* _WORK INSTRUCTIONS_
Return the data exactly, but only from the line containing "apply Exists_exists in" through its last line.

* _MATERIAL FOR THE TASK_
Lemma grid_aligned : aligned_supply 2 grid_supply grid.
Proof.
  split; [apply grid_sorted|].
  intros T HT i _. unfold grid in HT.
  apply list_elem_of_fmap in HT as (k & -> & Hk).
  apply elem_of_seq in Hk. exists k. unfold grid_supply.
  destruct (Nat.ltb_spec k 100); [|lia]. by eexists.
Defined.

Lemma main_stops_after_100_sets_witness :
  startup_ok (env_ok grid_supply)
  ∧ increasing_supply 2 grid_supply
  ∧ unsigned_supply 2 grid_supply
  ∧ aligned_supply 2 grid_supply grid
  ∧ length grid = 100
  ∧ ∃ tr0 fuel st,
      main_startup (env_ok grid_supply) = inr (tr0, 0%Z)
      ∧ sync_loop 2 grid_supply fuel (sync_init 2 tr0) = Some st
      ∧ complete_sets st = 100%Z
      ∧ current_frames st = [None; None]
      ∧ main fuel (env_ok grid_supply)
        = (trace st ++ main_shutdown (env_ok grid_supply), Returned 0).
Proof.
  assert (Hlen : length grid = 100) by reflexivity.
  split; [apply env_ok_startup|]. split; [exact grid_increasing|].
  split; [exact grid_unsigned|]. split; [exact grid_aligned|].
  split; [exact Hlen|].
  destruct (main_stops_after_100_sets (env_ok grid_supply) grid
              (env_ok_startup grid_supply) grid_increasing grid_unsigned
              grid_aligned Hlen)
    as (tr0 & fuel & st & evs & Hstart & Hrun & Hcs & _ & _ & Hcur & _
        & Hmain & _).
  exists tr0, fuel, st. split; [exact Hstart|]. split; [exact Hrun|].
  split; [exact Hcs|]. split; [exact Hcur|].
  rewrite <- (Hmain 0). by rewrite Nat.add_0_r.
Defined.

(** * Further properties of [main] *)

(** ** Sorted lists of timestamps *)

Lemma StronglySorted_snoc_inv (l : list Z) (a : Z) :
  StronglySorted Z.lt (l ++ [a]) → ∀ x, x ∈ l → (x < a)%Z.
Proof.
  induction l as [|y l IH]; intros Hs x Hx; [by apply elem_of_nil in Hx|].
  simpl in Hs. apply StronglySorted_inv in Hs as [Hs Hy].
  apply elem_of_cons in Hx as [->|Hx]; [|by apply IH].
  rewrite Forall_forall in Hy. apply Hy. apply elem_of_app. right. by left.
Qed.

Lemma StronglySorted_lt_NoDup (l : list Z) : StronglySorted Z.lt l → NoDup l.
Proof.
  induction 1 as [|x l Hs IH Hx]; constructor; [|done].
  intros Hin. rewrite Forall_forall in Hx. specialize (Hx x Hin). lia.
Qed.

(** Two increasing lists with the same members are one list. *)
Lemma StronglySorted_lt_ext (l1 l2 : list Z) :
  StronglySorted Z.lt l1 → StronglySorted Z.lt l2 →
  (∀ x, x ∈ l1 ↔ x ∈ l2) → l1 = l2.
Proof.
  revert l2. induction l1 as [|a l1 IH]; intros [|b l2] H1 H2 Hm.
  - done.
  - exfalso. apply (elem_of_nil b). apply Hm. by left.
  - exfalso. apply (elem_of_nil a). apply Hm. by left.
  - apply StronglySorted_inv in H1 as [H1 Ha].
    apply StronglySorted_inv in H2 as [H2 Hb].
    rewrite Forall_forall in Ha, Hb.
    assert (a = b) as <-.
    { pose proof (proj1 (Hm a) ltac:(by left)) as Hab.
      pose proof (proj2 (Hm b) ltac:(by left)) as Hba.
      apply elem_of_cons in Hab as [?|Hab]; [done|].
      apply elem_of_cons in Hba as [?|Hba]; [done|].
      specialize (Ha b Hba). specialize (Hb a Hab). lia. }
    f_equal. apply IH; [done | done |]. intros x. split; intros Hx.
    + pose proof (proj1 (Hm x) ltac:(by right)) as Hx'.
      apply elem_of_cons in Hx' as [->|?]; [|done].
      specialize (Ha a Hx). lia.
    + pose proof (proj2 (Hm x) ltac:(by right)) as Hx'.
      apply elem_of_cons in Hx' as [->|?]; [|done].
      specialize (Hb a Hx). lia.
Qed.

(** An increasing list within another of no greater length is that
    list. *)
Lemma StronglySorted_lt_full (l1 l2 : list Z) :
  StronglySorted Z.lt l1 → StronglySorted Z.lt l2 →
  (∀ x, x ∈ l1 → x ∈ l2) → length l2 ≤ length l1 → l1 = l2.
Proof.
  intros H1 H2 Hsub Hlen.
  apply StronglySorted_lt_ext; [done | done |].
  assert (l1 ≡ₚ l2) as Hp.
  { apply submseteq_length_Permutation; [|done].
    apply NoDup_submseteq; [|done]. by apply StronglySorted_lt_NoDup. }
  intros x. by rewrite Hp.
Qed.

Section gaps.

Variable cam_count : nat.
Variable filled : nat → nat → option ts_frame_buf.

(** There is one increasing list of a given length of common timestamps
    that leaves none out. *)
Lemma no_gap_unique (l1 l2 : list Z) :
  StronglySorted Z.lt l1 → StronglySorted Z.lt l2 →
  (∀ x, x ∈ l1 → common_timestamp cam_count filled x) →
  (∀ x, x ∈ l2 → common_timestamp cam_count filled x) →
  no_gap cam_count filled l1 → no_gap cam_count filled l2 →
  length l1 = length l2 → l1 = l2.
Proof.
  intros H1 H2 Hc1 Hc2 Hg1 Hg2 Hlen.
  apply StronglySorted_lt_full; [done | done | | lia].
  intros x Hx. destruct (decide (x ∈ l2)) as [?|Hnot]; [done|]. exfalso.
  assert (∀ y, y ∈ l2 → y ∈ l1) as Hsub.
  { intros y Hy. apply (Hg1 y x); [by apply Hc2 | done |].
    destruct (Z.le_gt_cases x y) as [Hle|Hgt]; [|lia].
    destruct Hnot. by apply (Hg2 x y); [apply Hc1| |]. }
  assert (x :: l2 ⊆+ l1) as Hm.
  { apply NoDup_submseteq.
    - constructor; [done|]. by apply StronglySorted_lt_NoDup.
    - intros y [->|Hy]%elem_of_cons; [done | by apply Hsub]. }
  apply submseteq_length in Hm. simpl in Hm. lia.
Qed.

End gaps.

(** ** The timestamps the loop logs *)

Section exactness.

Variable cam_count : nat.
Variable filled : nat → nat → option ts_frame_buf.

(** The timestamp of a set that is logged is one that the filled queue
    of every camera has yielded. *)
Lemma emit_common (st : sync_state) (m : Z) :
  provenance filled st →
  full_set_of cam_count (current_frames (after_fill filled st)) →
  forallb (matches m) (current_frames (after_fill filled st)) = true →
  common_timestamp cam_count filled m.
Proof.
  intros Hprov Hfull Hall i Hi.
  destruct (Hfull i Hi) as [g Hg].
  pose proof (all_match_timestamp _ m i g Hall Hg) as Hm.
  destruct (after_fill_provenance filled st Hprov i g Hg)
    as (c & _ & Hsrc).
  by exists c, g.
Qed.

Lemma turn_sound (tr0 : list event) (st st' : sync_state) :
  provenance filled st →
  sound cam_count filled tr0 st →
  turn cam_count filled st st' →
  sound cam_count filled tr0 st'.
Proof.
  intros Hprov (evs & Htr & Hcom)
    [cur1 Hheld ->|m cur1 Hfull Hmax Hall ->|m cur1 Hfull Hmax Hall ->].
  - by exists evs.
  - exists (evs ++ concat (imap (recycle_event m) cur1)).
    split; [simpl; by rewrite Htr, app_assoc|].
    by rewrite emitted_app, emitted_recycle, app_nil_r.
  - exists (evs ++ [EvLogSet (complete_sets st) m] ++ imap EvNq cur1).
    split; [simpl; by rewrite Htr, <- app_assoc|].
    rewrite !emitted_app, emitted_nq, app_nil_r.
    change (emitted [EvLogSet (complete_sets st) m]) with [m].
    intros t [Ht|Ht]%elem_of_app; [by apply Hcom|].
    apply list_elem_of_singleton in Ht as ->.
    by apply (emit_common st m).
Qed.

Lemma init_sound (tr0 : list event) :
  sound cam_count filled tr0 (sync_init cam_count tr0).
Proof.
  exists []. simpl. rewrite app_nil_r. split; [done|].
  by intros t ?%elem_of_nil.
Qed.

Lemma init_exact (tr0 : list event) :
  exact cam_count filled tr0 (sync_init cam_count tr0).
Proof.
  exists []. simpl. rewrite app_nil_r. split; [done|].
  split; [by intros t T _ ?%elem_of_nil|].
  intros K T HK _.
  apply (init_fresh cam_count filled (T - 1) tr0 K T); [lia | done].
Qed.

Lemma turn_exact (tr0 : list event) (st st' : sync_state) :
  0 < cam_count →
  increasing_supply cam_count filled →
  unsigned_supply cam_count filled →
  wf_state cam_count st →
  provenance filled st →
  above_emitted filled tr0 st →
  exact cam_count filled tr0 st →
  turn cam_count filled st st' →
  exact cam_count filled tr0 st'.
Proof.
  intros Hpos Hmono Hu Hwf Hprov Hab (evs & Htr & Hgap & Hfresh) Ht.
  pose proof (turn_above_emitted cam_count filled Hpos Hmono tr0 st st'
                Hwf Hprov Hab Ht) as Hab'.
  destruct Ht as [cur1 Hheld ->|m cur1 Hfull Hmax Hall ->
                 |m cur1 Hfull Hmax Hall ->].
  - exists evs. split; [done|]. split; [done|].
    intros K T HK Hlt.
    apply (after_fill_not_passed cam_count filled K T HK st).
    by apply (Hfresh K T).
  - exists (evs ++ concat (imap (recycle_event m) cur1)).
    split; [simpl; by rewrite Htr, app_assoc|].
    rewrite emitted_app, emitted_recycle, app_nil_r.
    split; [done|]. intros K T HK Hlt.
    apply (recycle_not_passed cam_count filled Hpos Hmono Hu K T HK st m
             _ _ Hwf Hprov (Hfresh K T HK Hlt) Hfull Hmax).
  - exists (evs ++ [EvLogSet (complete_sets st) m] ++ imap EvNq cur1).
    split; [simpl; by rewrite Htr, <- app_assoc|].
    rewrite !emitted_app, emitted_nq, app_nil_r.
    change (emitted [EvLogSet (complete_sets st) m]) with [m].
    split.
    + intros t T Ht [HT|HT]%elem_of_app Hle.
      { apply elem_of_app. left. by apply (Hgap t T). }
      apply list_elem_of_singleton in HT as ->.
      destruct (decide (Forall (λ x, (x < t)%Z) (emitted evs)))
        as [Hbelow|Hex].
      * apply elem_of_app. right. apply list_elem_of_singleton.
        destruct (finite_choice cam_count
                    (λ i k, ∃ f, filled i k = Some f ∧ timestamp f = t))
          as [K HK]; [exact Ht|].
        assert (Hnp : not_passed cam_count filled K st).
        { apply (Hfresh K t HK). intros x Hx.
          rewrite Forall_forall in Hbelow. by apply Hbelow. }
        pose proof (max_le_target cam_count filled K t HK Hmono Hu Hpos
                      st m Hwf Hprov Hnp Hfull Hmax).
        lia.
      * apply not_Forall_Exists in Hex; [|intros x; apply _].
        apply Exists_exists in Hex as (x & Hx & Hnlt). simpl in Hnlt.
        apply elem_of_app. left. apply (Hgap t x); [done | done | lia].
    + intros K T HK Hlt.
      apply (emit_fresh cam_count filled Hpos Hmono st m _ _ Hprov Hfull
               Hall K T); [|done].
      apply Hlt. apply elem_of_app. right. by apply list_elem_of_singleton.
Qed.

* _TASK RESULT_
        apply Exists_exists in Hex as (x & Hx & Hnlt). simpl in Hnlt.
        apply elem_of_app. left. apply (Hgap t x); [done | done | lia].
    + intros K T HK Hlt.
      apply (emit_fresh cam_count filled Hpos Hmono st m _ _ Hprov Hfull
               Hall K T); [|done].
      apply Hlt. apply elem_of_app. right. by apply list_elem_of_singleton.
Qed.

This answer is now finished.